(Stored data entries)
Lemma bind_ok {A B} (m : M S A) (k : A → M S B) s s' a :
  m s = (s', Ok a) → (m ≫= k) s = k a s'.
Proof. intros E. rewrite bind_run, E. reflexivity. Qed.

Lemma bind_raise {A B} (m : M S A) (k : A → M S B) s s' e :
  m s = (s', Raise e) → (m ≫= k) s = (s', Raise e).
Proof. intros E. rewrite bind_run, E. reflexivity. Qed.

Lemma for_each_app {A} (xs ys : list A) (body : A → M S unit) s :
  for_each (xs ++ ys) body s =
  match for_each xs body s with
  | (s', Ok _) => for_each ys body s'
  | (s', Raise e) => (s', Raise e)
  end.
Proof.
  revert s. induction xs as [|x xs IH]; intros s; simpl.
  - reflexivity.
  - rewrite !bind_run. destruct (body x s) as [s1 [[]|e]]; [apply IH | reflexivity].
Qed.

(** A loop whose passes all end normally and keep an invariant. *)
Lemma for_each_inv {A} (P : S → Prop) (xs : list A) (body : A → M S unit) :
  (∀ x s, x ∈ xs → P s → ∃ s', body x s = (s', Ok tt) ∧ P s') →
  ∀ s, P s → ∃ s', for_each xs body s = (s', Ok tt) ∧ P s'.
Proof.
  induction xs as [|x xs IH]; intros Hb s Hs; simpl.
  - eauto.
  - destruct (Hb x s) as (s1 & E1 & H1); [left | done |].
    rewrite (bind_ok _ _ _ _ _ E1).
    apply IH; [|done]. intros y t Hy. apply Hb. by right.
Qed.

(** Two bodies that agree wherever the first ends normally. *)
Lemma for_each_sim {A} (P : S → Prop) (xs : list A) (b1 b2 : A → M S unit) :
  (∀ x s s', x ∈ xs → P s → b1 x s = (s', Ok tt) → b2 x s = (s', Ok tt) ∧ P s') →
  ∀ s s', P s → for_each xs b1 s = (s', Ok tt) →
          for_each xs b2 s = (s', Ok tt) ∧ P s'.
Proof.
  induction xs as [|x xs IH]; intros Hb s s' Hs; simpl.
  - intros [= <-]. done.
  - rewrite !bind_run. destruct (b1 x s) as [s1 [[]|e]] eqn:E1; [|done].
    destruct (Hb x s s1) as [E2 H1]; [left | done | done |].
    rewrite E2. apply IH; [|done]. intros y t t' Hy. apply Hb. by right.
Qed.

**Requirement:**
Lines that include the word "intros" are to be extracted from the data above.

**Response for this exercise:**
Proof. intros E. rewrite bind_run, E. reflexivity. Qed.
Proof. intros E. rewrite bind_run, E. reflexivity. Qed.
  revert s. induction xs as [|x xs IH]; intros s; simpl.
  induction xs as [|x xs IH]; intros Hb s Hs; simpl.
    apply IH; [|done]. intros y t Hy. apply Hb. by right.
  induction xs as [|x xs IH]; intros Hb s s' Hs; simpl.
  - intros [= <-]. done.
    rewrite E2. apply IH; [|done]. intros y t t' Hy. apply Hb. by right.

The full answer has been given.